A oposição à extração do gás de xisto também foi alimentada pela popularização da ideia de que vai mudar o panorama europeu da energia. As centrais nucleares checas e húngaras olham para a tecnologia do gás de xisto como uma ameaça porque estão a desenvolver as suas instalações na esperança de conseguirem encontrar novos compradores para a energia que produzem.

Na Alemanha, a introdução da tecnologia do gás de xisto poderia minar todo o projeto da energia verde, nomeadamente tecnologias que permitam gerar eletricidade a partir da água, do vento, do sol e da biomassa. Se aparecer na Europa uma alternativa mais barata, incluindo na Polónia, as empresas alemãs podem ser obrigadas a procurar mercados-alvo noutros lugares do planeta.

Considerações semelhantes, incluindo preocupações com o impacto no setor nuclear, motivaram a França a tornar-se o mais irredutível opositor à tecnologia do gás de xisto.
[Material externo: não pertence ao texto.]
(** * Favs Bling storefront: session, role and cart consistency

    A shallow embedding of the session/cart logic of [src/api.js]
    (classes [FavsBlingStore] and [AuthManager]) together with the
    properties the specification states about it.

    JavaScript objects become records, the cart array a [list], the
    product catalogue its own properties in the order JavaScript lists
    them, the remote document store and [localStorage] finite maps keyed
    by strings.  [async] methods become tasks that stop
    at each [await]; an event loop resumes them, so that a logout can run
    between the two halves of a cart load exactly as in the browser. *)

From Stdlib Require Import ZArith String Ascii List Bool Lia.
From stdpp Require Import base option list strings gmap pretty.

Open Scope Z_scope.
Open Scope string_scope.

(** ** Data model *)

(** The identity delivered by the identity provider ([user.uid],
    [user.email]). *)
Record User := mkUser { uid : string; email : string }.

(** A catalogue entry, see [getDefaultProducts] and [handleAddItem].
    Services carry no [stock] property. *)
Record Product := mkProduct {
  id : Z;
  name : string;
  price : Z;
  image_url : string;
  category : string;
  description : string;
  stock : option Z
}.

(** A cart line is built by [{...product, quantity: 1}]: a copy of the
    product's properties plus [quantity]. *)
Record CartItem := mkCartItem { snapshot : Product; quantity : Z }.

Definition item_id (i : CartItem) : Z := id (snapshot i).

Definition set_quantity (q : Z) (i : CartItem) : CartItem :=
  {| snapshot := snapshot i; quantity := q |}.

#[global] Instance User_eq_dec : EqDecision User.
Proof. solve_decision. Defined.
#[global] Instance Product_eq_dec : EqDecision Product.
Proof. solve_decision. Defined.
#[global] Instance CartItem_eq_dec : EqDecision CartItem.
Proof. solve_decision. Defined.

(** ** JSON values and [JSON.stringify] *)

#[local] Unset Elimination Schemes.
Inductive JSON :=
| JNull
| JBool (b : bool)
| JNum (z : Z)
| JStr (s : string)
| JArr (elems : list JSON)
| JObj (fields : list (string * JSON)).
#[local] Set Elimination Schemes.

Definition dquote : ascii := "034"%char.
Definition backslash : ascii := "092"%char.

Definition hex_digit (n : N) : ascii :=
  if (n <? 10)%N then ascii_of_N (48 + n) else ascii_of_N (87 + n).

(** One code unit of [QuoteJSONString]. *)
Definition quote_char (c : ascii) : string :=
  let n := N_of_ascii c in
  if (n =? 8)%N then String backslash "b"
  else if (n =? 9)%N then String backslash "t"
  else if (n =? 10)%N then String backslash "n"
  else if (n =? 12)%N then String backslash "f"
  else if (n =? 13)%N then String backslash "r"
  else if (n =? 34)%N then String backslash (String dquote EmptyString)
  else if (n =? 92)%N then String backslash (String backslash EmptyString)
  else if (n <? 32)%N then
    String backslash ("u00" ++ String (hex_digit (n / 16)) (String (hex_digit (n mod 16)) EmptyString))
  else String c EmptyString.

Fixpoint quote_body (s : string) : string :=
  match s with
  | EmptyString => EmptyString
  | String c s' => quote_char c ++ quote_body s'
  end.

Definition quote_string (s : string) : string :=
  String dquote (quote_body s ++ String dquote EmptyString).

Definition join_comma (parts : list string) : string :=
  match parts with
  | [] => EmptyString
  | p :: ps => fold_left (fun acc q => acc ++ "," ++ q) ps p
  end.

(** Numbers are the integers of the data model; [JSON.stringify] writes
    them in plain decimal. *)
Fixpoint JSON_stringify (j : JSON) : string :=
  match j with
  | JNull => "null"
  | JBool true => "true"
  | JBool false => "false"
  | JNum z => pretty z
  | JStr s => quote_string s
  | JArr elems => "[" ++ join_comma (map JSON_stringify elems) ++ "]"
  | JObj fields =>
      "{" ++ join_comma
               (map (fun kv => quote_string (fst kv) ++ ":" ++ JSON_stringify (snd kv)) fields)
          ++ "}"
  end.

Arguments JSON_stringify : simpl never.

Definition Product_fields (p : Product) : list (string * JSON) :=
  [("id", JNum (id p)); ("name", JStr (name p)); ("price", JNum (price p));
   ("image_url", JStr (image_url p)); ("category", JStr (category p));
   ("description", JStr (description p))]
  ++ match stock p with Some s => [("stock", JNum s)] | None => [] end.

Definition CartItem_json (i : CartItem) : JSON :=
  JObj (Product_fields (snapshot i) ++ [("quantity", JNum (quantity i))]).

Definition cart_json (c : list CartItem) : JSON := JArr (map CartItem_json c).
Arguments cart_json : simpl never.

(** ** The catalogue

    [this.products] is a plain object used as a map from category to
    items.  Its own properties are kept in the order in which
    [Object.values] and [JSON.stringify] list them: first the keys that
    are array indices, by increasing index, then the other keys in the
    order in which they were created. *)
Record Catalogue := mkCatalogue { entries : list (string * list Product) }.

Definition is_digit (c : ascii) : bool :=
  let n := N_of_ascii c in ((48 <=? n) && (n <=? 57))%N.

Fixpoint digits_value (s : string) (acc : N) : option N :=
  match s with
  | EmptyString => Some acc
  | String c s' =>
      if is_digit c then digits_value s' (10 * acc + (N_of_ascii c - 48))%N else None
  end.

(** A key is an array index when it is the decimal writing, without a
    leading zero, of an integer below 2^32 - 1. *)
Definition array_index (key : string) : option N :=
  match key with
  | EmptyString => None
  | String c rest =>
      if Ascii.eqb c "0" && negb (String.eqb rest EmptyString) then None
      else match digits_value key 0 with
           | Some n => if (n <? 4294967295)%N then Some n else None
           | None => None
           end
  end.

(** Whether a key that is being created is listed before an existing one. *)
Definition listed_before (created existing : string) : bool :=
  match array_index created, array_index existing with
  | Some n, Some m => (n <? m)%N
  | Some _, None => true
  | None, _ => false
  end.

(** [object[key]] for an own property. *)
Fixpoint own_property (key : string) (es : list (string * list Product))
  : option (list Product) :=
  match es with
  | [] => None
  | (k, v) :: es' => if String.eqb k key then Some v else own_property key es'
  end.

(** [object[key] = value] for a key the object has: the property keeps
    its place. *)
Fixpoint replace_property (key : string) (value : list Product)
    (es : list (string * list Product)) : list (string * list Product) :=
  match es with
  | [] => []
  | (k, v) :: es' =>
      if String.eqb k key then (k, value) :: es'
      else (k, v) :: replace_property key value es'
  end.

(** [object[key] = value] for a key the object does not have. *)
Fixpoint create_property (key : string) (value : list Product)
    (es : list (string * list Product)) : list (string * list Product) :=
  match es with
  | [] => [(key, value)]
  | (k, v) :: es' =>
      if listed_before key k then (key, value) :: (k, v) :: es'
      else (k, v) :: create_property key value es'
  end.

#[global] Instance Catalogue_lookup : Lookup string (list Product) Catalogue :=
  fun key ps => match ps with mkCatalogue es => own_property key es end.

#[global] Instance Catalogue_insert : Insert string (list Product) Catalogue :=
  fun key value ps =>
    match ps with
    | mkCatalogue es =>
        mkCatalogue match own_property key es with
                    | Some _ => replace_property key value es
                    | None => create_property key value es
                    end
    end.

(** ** Orders and customers *)

(** The body of the backend's answer to [POST /verify-payment]. *)
Record VerificationResult := mkVerificationResult {
  success : bool;
  message : option string;
  data : option JSON
}.

(** The order object literal of [handlePaymentSuccess]. *)
Record Order := mkOrder {
  order_id : string;
  customerEmail : string;
  customerName : string;
  customerPhone : string;
  deliveryAddress : string;
  items : list CartItem;
  total : Z;
  status : string;
  date : string;
  paymentMethod : string;
  verified : bool;
  verificationData : option JSON;
  backendVerified : bool
}.

(** A customer as [addCustomer] and [updateCustomerStats] read it: the
    properties [id], [email], [orders] and [totalSpent], an object being
    taken to carry them in this order. *)
Record Customer := mkCustomer {
  customer_id : string;
  customer_email : string;
  customer_orders : Z;
  totalSpent : Z
}.

Definition Order_json (o : Order) : JSON :=
  JObj ([("id", JStr (order_id o)); ("customerEmail", JStr (customerEmail o));
         ("customerName", JStr (customerName o)); ("customerPhone", JStr (customerPhone o));
         ("deliveryAddress", JStr (deliveryAddress o)); ("items", cart_json (items o));
         ("total", JNum (total o)); ("status", JStr (status o)); ("date", JStr (date o));
         ("paymentMethod", JStr (paymentMethod o)); ("verified", JBool (verified o))]
        ++ match verificationData o with Some d => [("verificationData", d)] | None => [] end
        ++ [("backendVerified", JBool (backendVerified o))]).

Definition Customer_json (c : Customer) : JSON :=
  JObj [("id", JStr (customer_id c)); ("email", JStr (customer_email c));
        ("orders", JNum (customer_orders c)); ("totalSpent", JNum (totalSpent c))].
O Presidente francês, François Hollande acredita que a fraturação tem consequências ambientais indesejáveis e opõe-se firmemente à utilização dessa tecnologia.

Gás de xisto ameaça economia russa

Outro país que introduziu uma moratória na prospeção de gás de xisto – sobretudo por razões ecológicas – foi a Lituânia. O país depende quase exclusivamente das importações da Rússia, que paga 40% mais do que a Alemanha, daí a preocupação de Vílnius com a independência energética. Os depósitos de gás de xisto da Lituânia poderiam satisfazer as necessidades energéticas do país durante uma década, e não é por acaso que Günther Oettinger, Comissário Europeu para a Energia, escolheu Vílnius para divulgar uma importante mensagem a 10 de março deste ano: que a tecnologia do gás de xisto poderia ser um trunfo nas negociações da UE com a Gazprom.

A empresa russa, monopólio do Estado, é o maior produtor de gás natural do mundo e goza de um domínio quase absoluto sobre os mercados de vários países da União Europeia. É por isso que Moscovo tem vindo a tentar refrear o entusiasmo pela tecnologia de gás de xisto de todas as maneiras possíveis. Enquanto, oficialmente, a Gazprom não vê o gás de xisto como uma ameaça, a dimensão da campanha em curso na Rússia contra esta tecnologia sugere que esta é vista como uma grande ameaça à empresa.